Ma c’è un secondo, forse più importante motivo, per cui il programma “Aiutiamoli a casa loro” non risolve affatto il problema delle migrazioni. Perché, come osserva il sociologo olandese Hein de Haas «è tutta l’idea che il sostegno e lo sviluppo ridurranno la migrazione dai Paesi poveri a essere irrealistica, basandosi su interpretazioni completamente sbagliate delle cause della migrazione» (de Haas, 2024, p. 128).

Addirittura, fa notare de Haas, i fatti e la storia dimostrano senza ombra di dubbio una situazione diametralmente opposta: l’emigrazione, paradossalmente, tende a essere più alta nei Paesi che hanno già raggiunto un certo livello di sviluppo economico, di urbanizzazione e di modernizzazione.

A dispetto di quanto teorizzato dai modelli economici neo-classici, secondo cui il miglioramento nelle condizioni di vita e la diminuzione della povertà favoriscono un decremento dei flussi migratori, la realtà ci dice che i tassi di emigrazione dai Paesi più poveri al mondo, come quelli dell’Africa subsahariana, verso le nazioni occidentali sono molto bassi e che i Paesi con la più alta emigrazione al mondo, Messico, Turchia, Marocco, India e Filippine, sono tutti Paesi a reddito medio.
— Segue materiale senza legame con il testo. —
(** * seapy.roms.analysis

    A shallow embedding of the routines of [seapy/roms/analysis.py]:
    [constant_depth], [depth_average] and [transect] with the properties
    their description states, and further properties of these three, of
    the observation plots [plot_obs_spatial] and [plot_obs_profile] and
    of the standard-deviation files [gen_std_i] and [gen_std_f].

    Conventions of the embedding.
    - Finite floating-point values are exact rationals ([Q]); rounding is
      not modelled.  The non-finite values the code itself can produce
      (the infinities written into [upper] and [lower], the NaN of an
      empty mean, a division by zero) are the extra constructors of
      [float64].
    - numpy masked arrays are arrays of [masked] cells: the raw data and
      the mask bit, both kept, because [np.where] and the in-place
      operators of the source look at the raw data under the mask.
    - Python exceptions are the [Raise] results of a small state and error
      monad; the state holds what the properties observe: the jobs handed to the
      worker pool, the calls of the scattered interpolation, the heap
      of the caller's arrays, the calls made to pyplot and the operations
      on the netCDF files.
    - Functions of seapy, joblib, scipy and numpy that are not part of
      the analysed file ([adddim], [oasurf], [oavol], [earth_distance],
      [griddata], [rho2u], [asobs], the standard deviation, ...) are
      Section variables. *)

From Stdlib Require Import QArith Qround Qabs Qpower ZArith Lia Lqa.
From stdpp Require Import base option list strings gmap sorting.

Local Open Scope Q_scope.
Più in dettaglio, ciò che emerge a una attenta osservazione è che il rapporto tra sviluppo umano e tassi di emigrazione aumenta «quando i Paesi poveri diventano più ricchi e diminuisce solo quando passano da una condizione di reddito medio a una di reddito alto» (de Haas, 2024, pp. 132-133).
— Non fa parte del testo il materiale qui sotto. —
Lemma extract_1d_without_background_witness :
  let image := array [[1; 2]; [3; 4]; [5; 6]] in
  let wavelengths := waves_of_list [5; 6] in
  n_waves wavelengths = shape1 image /\
  exists signal_weights lvl flux corrected,
    build_aperture_weights (mkGeometry 1 2 None None)
      (shape0 image, shape1 image) (Some wavelengths) (Some 10)
      = Ok (signal_weights, None) /\
    background_level image None = Ok lvl /\
    (forall j, item1 lvl j = 0) /\
    extract_1d image wavelengths 1 2 None None (Some 10)
      = Ok (wavelengths, flux, corrected) /\
    shape0 corrected = shape0 image /\ shape1 corrected = shape1 image /\
    forall p j, (p < shape0 image)%nat -> (j < shape1 image)%nat ->
      item corrected p j = item image p j.
Proof.
  intros image wavelengths. split; [reflexivity|].
  apply (extract_1d_without_background image wavelengths 1 2 (Some 10)).
  reflexivity.
Defined.

(** ** The aperture mask builder *)

Lemma pix_S (n : nat) : pix (S n) == pix n + 1.
Proof.
  unfold pix. rewrite Nat2Z.inj_succ, <- Z.add_1_r, inject_Z_plus. reflexivity.
Qed.

Lemma overlap_weight_range (lo hi : Q) (p : nat) :
  0 <= overlap_weight lo hi p <= 1.
Proof. unfold overlap_weight, clip01. minmax. intros. lra. Qed.

Lemma overlap_weight_pos (lo hi : Q) (p : nat) :
  0 < overlap_weight lo hi p <-> meets lo hi p.
Proof. unfold overlap_weight, clip01, meets. minmax. intros. lra. Qed.

(** A pixel wholly inside the aperture weighs 1, one wholly outside 0. *)
Lemma overlap_weight_inside (lo hi : Q) (p : nat) :
  lo <= pix p - (1#2) -> pix p + (1#2) <= hi -> overlap_weight lo hi p == 1.
Proof. unfold overlap_weight, clip01. minmax. intros. lra. Qed.

Lemma overlap_weight_outside (lo hi : Q) (p : nat) :
  pix p + (1#2) <= lo \/ hi <= pix p - (1#2) -> overlap_weight lo hi p == 0.
Proof. unfold overlap_weight, clip01. minmax. intros. lra. Qed.

(** The weights of the first [n] pixels add up to the length of the part of
    the aperture below the upper edge of pixel [n-1]. *)
Lemma overlap_sum_prefix (lo hi : Q) (n : nat) :
  -(1#2) <= lo -> lo <= hi ->
  sum_upto (overlap_weight lo hi) n == Qmax lo (Qmin hi (pix n - (1#2))) - lo.
Proof.
  intros Hlo Hle. induction n as [|n IH].
  - simpl. change (pix 0) with 0. minmax. intros. lra.
  - simpl sum_upto. rewrite IH. unfold overlap_weight, clip01.
    pose proof (pix_S n) as HS. revert HS.
    generalize (pix (S n)) (pix n). intros x1 x0 HS.
    minmax. intros. lra.
Qed.

Lemma overlap_sum_within (lo hi : Q) (n : nat) :
  -(1#2) <= lo -> lo <= hi -> hi <= pix n - (1#2) ->
  sum_upto (overlap_weight lo hi) n == hi - lo.
Proof.
  intros Hlo Hle Hhi. rewrite overlap_sum_prefix by assumption.
  minmax. intros. lra.
Qed.

Lemma sum_upto_nonneg (f : nat -> Q) (n : nat) :
  (forall p, (p < n)%nat -> 0 <= f p) -> 0 <= sum_upto f n.
Proof.
  induction n as [|n IH]; intros H; simpl.
  - apply Qle_refl.
  - assert (0 <= sum_upto f n) by (apply IH; intros; apply H; lia).
    assert (0 <= f n) by (apply H; lia). lra.
Qed.

Lemma sum_upto_pos (f : nat -> Q) (n p : nat) :
  (forall q, (q < n)%nat -> 0 <= f q) -> (p < n)%nat -> 0 < f p -> 0 < sum_upto f n.
Proof.
  induction n as [|n IH]; intros H Hp Hf; [lia|]. simpl.
  assert (0 <= sum_upto f n) by (apply sum_upto_nonneg; intros; apply H; lia).
  assert (0 <= f n) by (apply H; lia).
  destruct (Nat.eq_dec p n) as [-> | Hne]; [lra|].
  assert (0 < sum_upto f n) by (apply IH; [intros; apply H; lia | lia | exact Hf]).
  lra.
Qed.

Lemma sum_upto_zero (f : nat -> Q) (n : nat) :
  (forall p, (p < n)%nat -> f p == 0) -> sum_upto f n == 0.
Proof.
  induction n as [|n IH]; intros H; simpl.
  - reflexivity.
  - rewrite IH by (intros; apply H; lia). rewrite (H n) by lia. reflexivity.
Qed.

Lemma sum_upto_div (f : nat -> Q) (d : Q) (n : nat) :
  sum_upto (fun p => f p / d) n == sum_upto f n / d.
Proof.
  induction n as [|n IH]; simpl.
  - unfold Qdiv. ring.
  - rewrite IH. unfold Qdiv. ring.
Qed.

Lemma band_weight_nonneg (c off bw : Q) (p : nat) : 0 <= band_weight c off bw p.
Proof.
  unfold band_weight.
  pose proof (overlap_weight_range (c - off - bw) (c - off) p).
  pose proof (overlap_weight_range (c + off) (c + off + bw) p). lra.
Qed.

Lemma band_weight_pos (c off bw : Q) (p : nat) :
  0 < band_weight c off bw p <-> background_pixel c off bw p.
Proof.
  unfold band_weight, background_pixel.
  rewrite <- !overlap_weight_pos.
  pose proof (overlap_weight_range (c - off - bw) (c - off) p).
  pose proof (overlap_weight_range (c + off) (c + off + bw) p).
  split; [|intros [|]; lra].
  intros H1.
  destruct (Qlt_le_dec 0 (overlap_weight (c - off - bw) (c - off) p)); [now left|].
  right. lra.
Qed.

Lemma build_aperture_weights_ok (g : ApertureGeometry) (n_spatial n_dispersion : nat)
    (wavelengths : option WavelengthMap) (wavescale : option Q) :
  (forall waves, wavelengths = Some waves -> n_waves waves = n_dispersion) ->
  exists sw bkg,
    build_aperture_weights g (n_spatial, n_dispersion) wavelengths wavescale
      = Ok (sw, bkg) /\
    shape0 sw = n_spatial /\ shape1 sw = n_dispersion /\
    item sw = signal_weight g wavelengths wavescale /\
    match background_requested g with
    | None => bkg = None
    | Some (off, bw) =>
        exists b, bkg = Some b /\ shape0 b = n_spatial /\ shape1 b = n_dispersion /\
          item b = fun p _ => background_weight (center g) off bw n_spatial p
    end.
Proof.
  intros Hfit. unfold build_aperture_weights.
  assert (E : match wavelengths with
              | Some waves => (n_waves waves =? n_dispersion)%nat
              | None => true
              end = true).
  { destruct wavelengths as [waves|]; [|reflexivity].
    rewrite (Hfit waves eq_refl). apply Nat.eqb_refl. }
  rewrite E. eexists. eexists. split; [reflexivity|]. simpl.
  repeat split.
  destruct (background_requested g) as [[off bw]|]; [|reflexivity].
  eexists. split; [reflexivity|]. simpl. repeat split.
Qed.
Il fenomeno per cui lo sviluppo economico conduce inizialmente a una crescita dell’emigrazione è noto nella letteratura scientifica, come «transizione della mobilità» o «transizione della migrazione».  Esso fu descritto per la prima volta dal geografo americano Wilbur Zelinsky in un articolo del 1971 intitolato The Hypothesis of the Mobility Transition, «in cui sosteneva che tutte le forme di mobilità interna e internazionale accelerano inizialmente quando le società passano da un assetto rurale-agrario a uno urbano-industriale e attraversano transizioni demografiche» (de Haas, 2024, pp. 133-134).

Ciò vuol dire che se, in un Paese, si verifica la transizione da una società a reddito basso a una a reddito medio, l’emigrazione all’inizio aumenta, per poi decrescere solo quando il Paese raggiunge i livelli più alti di reddito globale.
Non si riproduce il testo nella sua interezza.